3. Gas Cleaning & Upgrading
To reach >97% methane, biogas undergoes H₂S removal, dehumidification, and upgrading using membranes, PSA, water or chemical scrubbing, or cryogenic separation. All these steps need some rotating equipment to carry the gas through the cleaning processes, either working in vacuum or pressure conditions. These become crucial as Europe’s biomethane production needs to increase significantly in the next 5-10 years. 

4. Compression, Odorization & Grid Injection
Compression (medium‑ or high‑pressure) prepares gas for pipeline injection or tube‑trailer transport. EU gas‑market reforms now provide tariff discounts up to 100% for renewable gases, improving injection economics.
Ultra‑low‑flow odorization ensures safety at distributed biomethane sites. 

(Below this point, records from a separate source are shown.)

(* ===== verification/Timeout.v ===== *)
(** Waits with a timer of their own beside the context: a [select] between [ctx.Done()], a
    timer for the whole wait and a ticker, as in [ssh.NewWithRetry] and in the waits of the
    commander client. *)
From S2P Require Import Prelude Errors Retry Kube.

Local Open Scope Z_scope.
Local Open Scope go_scope.

(** The case the [select] takes. *)
Inductive woken := WokenDone | WokenDeadline | WokenTick.

(** [wake interval] is one [select] of the wait that runs; the timer of the wait was started
    with it. *)
Class Timeout (W : Type) `{Ctx W} := {
  wake : Z -> M W woken
}.

(** A done context has an error; the timer of the wait fires after finitely many ticks:
    [budget] bounds the ticks that are still let through. *)
Class TimeoutLaws (W : Type) `{Timeout W} := {
  wake_done z w w' : wake z w = (WokenDone, w') -> exists e w'', ctxErr w' = (Some e, w'');
  budget : W -> nat;
  budget_ctx w : (budget (ctxErr w).2 <= budget w)%nat;
  budget_wake z w : (budget (wake z w).2 <= budget w)%nat;
  budget_tick z w w' : wake z w = (WokenTick, w') -> (budget w' < budget w)%nat
}.

Section Wait.
Context {W : Type} `{CX : Ctx W} `{TM : !Timeout W} {St A : Type}.
Context (check : St -> M W (St * option A)) (onDone : option error -> A) (onDeadline : St -> A).

(** A check after every tick; [None] is returned only when the fuel runs out. *)
Fixpoint wait_ticks (fuel : nat) (interval : Z) (s : St) : M W (option A) :=
  match fuel with
  | O => mret None
  | S fuel =>
      let! ev := wake interval in
      match ev with
      | WokenDone => let! ce := ctxErr in mret (Some (onDone ce))
      | WokenDeadline => mret (Some (onDeadline s))
      | WokenTick =>
          let! '(s, r) := check s in
          match r with
          | Some a => mret (Some a)
          | None => wait_ticks fuel interval s
          end
      end
  end.

(** The same with a check at once. *)
Definition wait_now (fuel : nat) (interval : Z) (s : St) : M W (option A) :=
  let! '(s, r) := check s in
  match r with
  | Some a => mret (Some a)
  | None => wait_ticks fuel interval s
  end.

(** How a wait ended: a check decided it, the context was done, or the timer fired. *)
Inductive concluded (J : St -> W -> Prop) (a : A) (w' : W) : Prop :=
| con_check s w s' : J s w -> check s w = ((s', Some a), w') -> concluded J a w'
| con_done s ce z w0 w : J s w -> wake z w0 = (WokenDone, w) -> ctxErr w = (ce, w') -> a = onDone ce -> concluded J a w'
| con_deadline s : J s w' -> a = onDeadline s -> concluded J a w'.

Lemma wait_ticks_concluded (J : St -> W -> Prop) fuel interval s w a w' :
  (forall s w s' w', J s w -> check s w = ((s', None), w') -> J s' w') ->
  (forall s z w ev w', J s w -> wake z w = (ev, w') -> J s w') ->
  J s w -> wait_ticks fuel interval s w = (Some a, w') -> concluded J a w'.
Proof.
  intros Hc Hk. revert s w. induction fuel as [|fuel IH]; intros s w HJ H; [done|].
  cbn [wait_ticks] in H. mstep H as [ev w1] E1. pose proof (Hk _ _ _ _ _ HJ E1) as HJ1.
  destruct ev.
  - mstep H as [ce w2] E2. injection H as <- <-. by eapply con_done.
  - injection H as <- <-. by eapply con_deadline.
  - mstep H as [[s1 r] w2] E2. destruct r as [b|].
    + injection H as <- <-. by eapply con_check.
    + eapply IH; [by eapply Hc|done].
Qed.

Lemma wait_now_concluded (J : St -> W -> Prop) fuel interval s w a w' :
  (forall s w s' w', J s w -> check s w = ((s', None), w') -> J s' w') ->
  (forall s z w ev w', J s w -> wake z w = (ev, w') -> J s w') ->
  J s w -> wait_now fuel interval s w = (Some a, w') -> concluded J a w'.
Proof.
  intros Hc Hk HJ H. unfold wait_now in H. mstep H as [[s1 r] w1] E1. destruct r as [b|].
  - injection H as <- <-. by eapply con_check.
  - eapply wait_ticks_concluded; [done..|by eapply Hc|done].
Qed.

Context {TL : TimeoutLaws W}.

(** Fuel above the budget is enough. *)
Lemma wait_ticks_total fuel interval s w :
  (forall s w, (budget (check s w).2 <= budget w)%nat) ->
  (budget w < fuel)%nat -> exists a w', wait_ticks fuel interval s w = (Some a, w').
Proof.
  intros Hc. revert s w. induction fuel as [|fuel IH]; intros s w Hl; [lia|].
  cbn [wait_ticks]. unfold mbind, M_bind, mret, M_ret.
  destruct (wake interval w) as [ev w1] eqn:E1. destruct ev.
  - destruct (ctxErr w1). eauto.
  - eauto.
  - apply budget_tick in E1. pose proof (Hc s w1) as H1.
    destruct (check s w1) as [[s1 r] w2]. cbn in H1. destruct r; [eauto|]. apply IH. lia.
Qed.

Lemma wait_now_total fuel interval s w :
  (forall s w, (budget (check s w).2 <= budget w)%nat) ->
  (budget w < fuel)%nat -> exists a w', wait_now fuel interval s w = (Some a, w').
Proof.
  intros Hc Hl. unfold wait_now, mbind, M_bind, mret, M_ret. pose proof (Hc s w) as H1.
  destruct (check s w) as [[s1 r] w1]. cbn in H1. destruct r; [eauto|].
  apply wait_ticks_total; [done|lia].
Qed.
End Wait.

5. Digital Monitoring & Traceability
Hazardous‑area IoT devices enable long‑range monitoring and support RED III‑aligned traceability through Guarantees of Origin and the emerging Union Database

The integration challenge is real — single‑source partners who can supply interoperable solutions across the value chain reduce downtime and total cost of ownership.

From Biogas to Biomethane: A Complex Value Chain.png
Figure 2 - Biomethane usage by country (source: EBA)

Policy Tailwinds that should not be ignored

Three 2024–2026 developments materially strengthen the business case:

  1. RED III: binding 42.5% renewables by 2030, fast‑track permitting, and clearer sustainability rules — the scaffolding for long‑term demand.
  2. Hydrogen & Decarbonised Gas Package: EU‑level rules for renewable / low‑carbon gas integration, including tariff discounts (up to 100% for renewable gases) and a framework for cross‑border market access — critical for grid injection and offtake. 
  3. Transport decarbonization:
      • HDV CO₂ standards: −45% (2030), −65% (2035), −90% (2040) — creating stronger incentives for Bio‑CNG/Bio‑LNG alongside electrification and hydrogen. 
      • ReFuelEU Aviation: SAF mandate from 2025, with synthetic e‑fuel sub‑mandate (1.2% by 2030) — elevating the role of biogenic CO₂ from AD plants for e‑kerosene production. 
      • FuelEU Maritime: GHG intensity limits and RFNBO incentives are already nudging shipowners toward Bio‑LNG and biomethane pathways. 

Some key ideas to get closer to the 35 bcm by 2030

  • Permitting & grid access: Accelerate designations of renewables acceleration areas and apply tariff discounts consistently for biomethane injection.
  • Traceability & markets: Scale Guarantees of Origin + PoS and complete Union Database implementation to unlock cross‑border trade and corporate offtake. 
  • Scale the average plant: Move beyond sub‑200 m³/h where feasible; codify bankable offtake (GO‑backed) to speed FIDs
  • Valorize biogenic CO₂: Link AD plants to e‑fuel projects to capture additional revenue and emissions reductions in aviation and chemicals.

Biomethane is infrastructure‑ready, dispatchable, circular, and scalable now. With RED III in force, gas‑market rules refreshed, and transport policy tightening, Europe has the pieces on the table. The winners will be those who integrate technology, financing, and certificates — and move first.